Sommaire
Résumé
L’A. démontre dans cet ouvrage les liens existant entre la sorcellerie et la construction d’un nouveau système politique. Comme il l’explique, la chasse aux sorcières « permet le passage d’un univers gouverné de manière prédominante par le religieux au monde contrôlé essentiellement par le souverain, même si celui-ci fait une part très importante à la religion » (p. 9). Dans ce processus, « le mythe de la sorcière fut l’exacte image inversée du roi des Temps modernes dans une conception dualiste des choses tout autant politique que religieuse » (p. 10). Après avoir présenté une synthèse sur l’historiographie de la chasse aux sorcières depuis le xviiie siècle, l’A. rappelle que ce n’est que lorsque les juges laïcs acceptèrent de se charger de la répression de la sorcellerie, à partir des années 1580, que les bûchers connurent un réel succès. Le pouvoir civil a donc décidé d’assumer un discours aux origines religieuses afin d’asseoir le processus de construction de l’État moderne : la sorcière devint ainsi l’archétype du mauvais sujet, coupable du crime de lèse-majesté divine dont la progressive définition juridique est retracée dans le chapitre 3. Ce crime est le pire de tous ceux qui peuvent être commis : la sorcellerie cherchant à singer Dieu, elle est avant tout une négation de sa souveraineté. Dans le cadre d’une culture judiciaire considérant que les crimes religieux sont une atteinte à l’ordre politique et social, il est logique que les magistrats se soient occupés de cette répression.

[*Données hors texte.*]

(* ===== verification/IbcTransfer.v ===== *)
(** * x/ibctransfer: transfers over IBC, gated by the token registry

    A wrapper around the transfer module of ibc-go.  Outgoing transfers need a registry
    entry with the export permission that is no alias; incoming ones are received by
    ibc-go, admitted when they return home or the denomination may be imported, and
    converted to the entry's unit denomination when that has more decimals: the received
    coins are burnt and the unit coins come from the channel's escrow account. *)

From Stdlib Require Import ZArith Lia Ascii String.
From stdpp Require Import base list gmap strings.
From S2P Require Import Prelude SdkMath Sdk TokenRegistry Sha256 Json.

Module IbcTransfer.
Import TokenRegistry (TokenRegistryKeeper, TokenRegistryKeeperLaws, trk_GetRegistry, trk_GetEntry, trk_CheckEntryPermissions,
  trk_GetEntry_ok, trk_CheckEntryPermissions_ok, Registry, RegistryEntry, Entries, Denom, Decimals, UnitDenom, IbcCounterpartyDenom,
  Permissions, Permission_IBCEXPORT, Permission_IBCIMPORT, ErrPermissionDenied).

Definition ModuleName : string := "scibctransfer".
Definition Version : string := "ics20-sc.1".
Definition ErrConvertingToUnitDenom : GoError := RegisteredErr ModuleName 1.
Definition ErrConvertingToCounterpartyDenom : GoError := RegisteredErr ModuleName 2.
Definition ErrAmountTooLowToConvert : GoError := RegisteredErr ModuleName 3.
Definition ErrAmountTooLargeToSend : GoError := RegisteredErr ModuleName 4.
Definition ErrInvalidCoins : GoError := RegisteredErr "sdk" 10.

(** The escrow address of a channel: 20 bytes of a hash. *)
Definition GetEscrowAddress (portID channelID : string) : string :=
  substring 0 20 (Sha256.Sum256 (Version +:+ byte1 0 +:+ portID +:+ "/" +:+ channelID)).

(** ** Data of ibc-go *)

Record Packet := mkPacket {
  SourcePort : string;
  SourceChannel : string;
  DestPort : string;
  DestChannel : string;
  Data : string;
}.
Record FungibleTokenPacketData := mkPacketData {
  PD_Denom : string;
  PD_Amount : string;
  PD_Sender : string;
  PD_Receiver : string;
}.
Record DenomTrace := mkDenomTrace { Trace_Path : string; Trace_BaseDenom : string }.
Record MsgTransfer := mkMsgTransfer {
  Tr_SourcePort : string;
  Tr_SourceChannel : string;
  Tr_Token : Coin;
  Tr_Sender : string;
  Tr_Receiver : string;
}.
Inductive Acknowledgement := ErrorAck (e : GoError) | ResultAck (result : string).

Le modèle explicatif centré sur les faiblesses du corps politique (entendu dans sa dimension la plus large, puisque le rôle des différents magistrats y est mis en valeur) ne peut suffire à expliquer l’ampleur de la chasse aux sorcières. L’A. montre ensuite à quel point cette politique a pu rencontrer le consentement des populations, ce qui est alors mis en liens avec les processus de modernisation. Ceci explique le nombre de dénonciations venant d’enfants et visant leur propre famille : « les mutations culturelles et religieuses subies par les noyaux familiaux de base » sont mis en avant comme facteur explicatif et la persécution des sorcières devient « une rupture culturelle avec le passé sous l’impact d’une éducation nouvelle des enfants » (p. 163). Ainsi s’explique également le nombre important de vieilles femmes parmi les victimes : ce sont elles qui assuraient une grande part de la transmission dans une civilisation massivement orale et étaient à ce titre des « concurrentes des nouveaux systèmes de savoir et de pouvoir en voie d’installation » (p. 164). Le consentement des populations à ce système de persécution et la part active qu’elles y ont prise est ainsi analysé « comme un révélateur symbolique de profondes mutations internes » (p. 229). À l’inverse, « la fin des procès de sorcellerie indique qu’un équilibre moins conflictuel a fini par s’instaurer entre les traditions et les nouveautés » (p. 235). C’est donc par une grille de lecture qui laisse toute sa place aux dimensions politiques et religieuses de la confessionnalisation que l’A. analyse la chasse aux sorcières.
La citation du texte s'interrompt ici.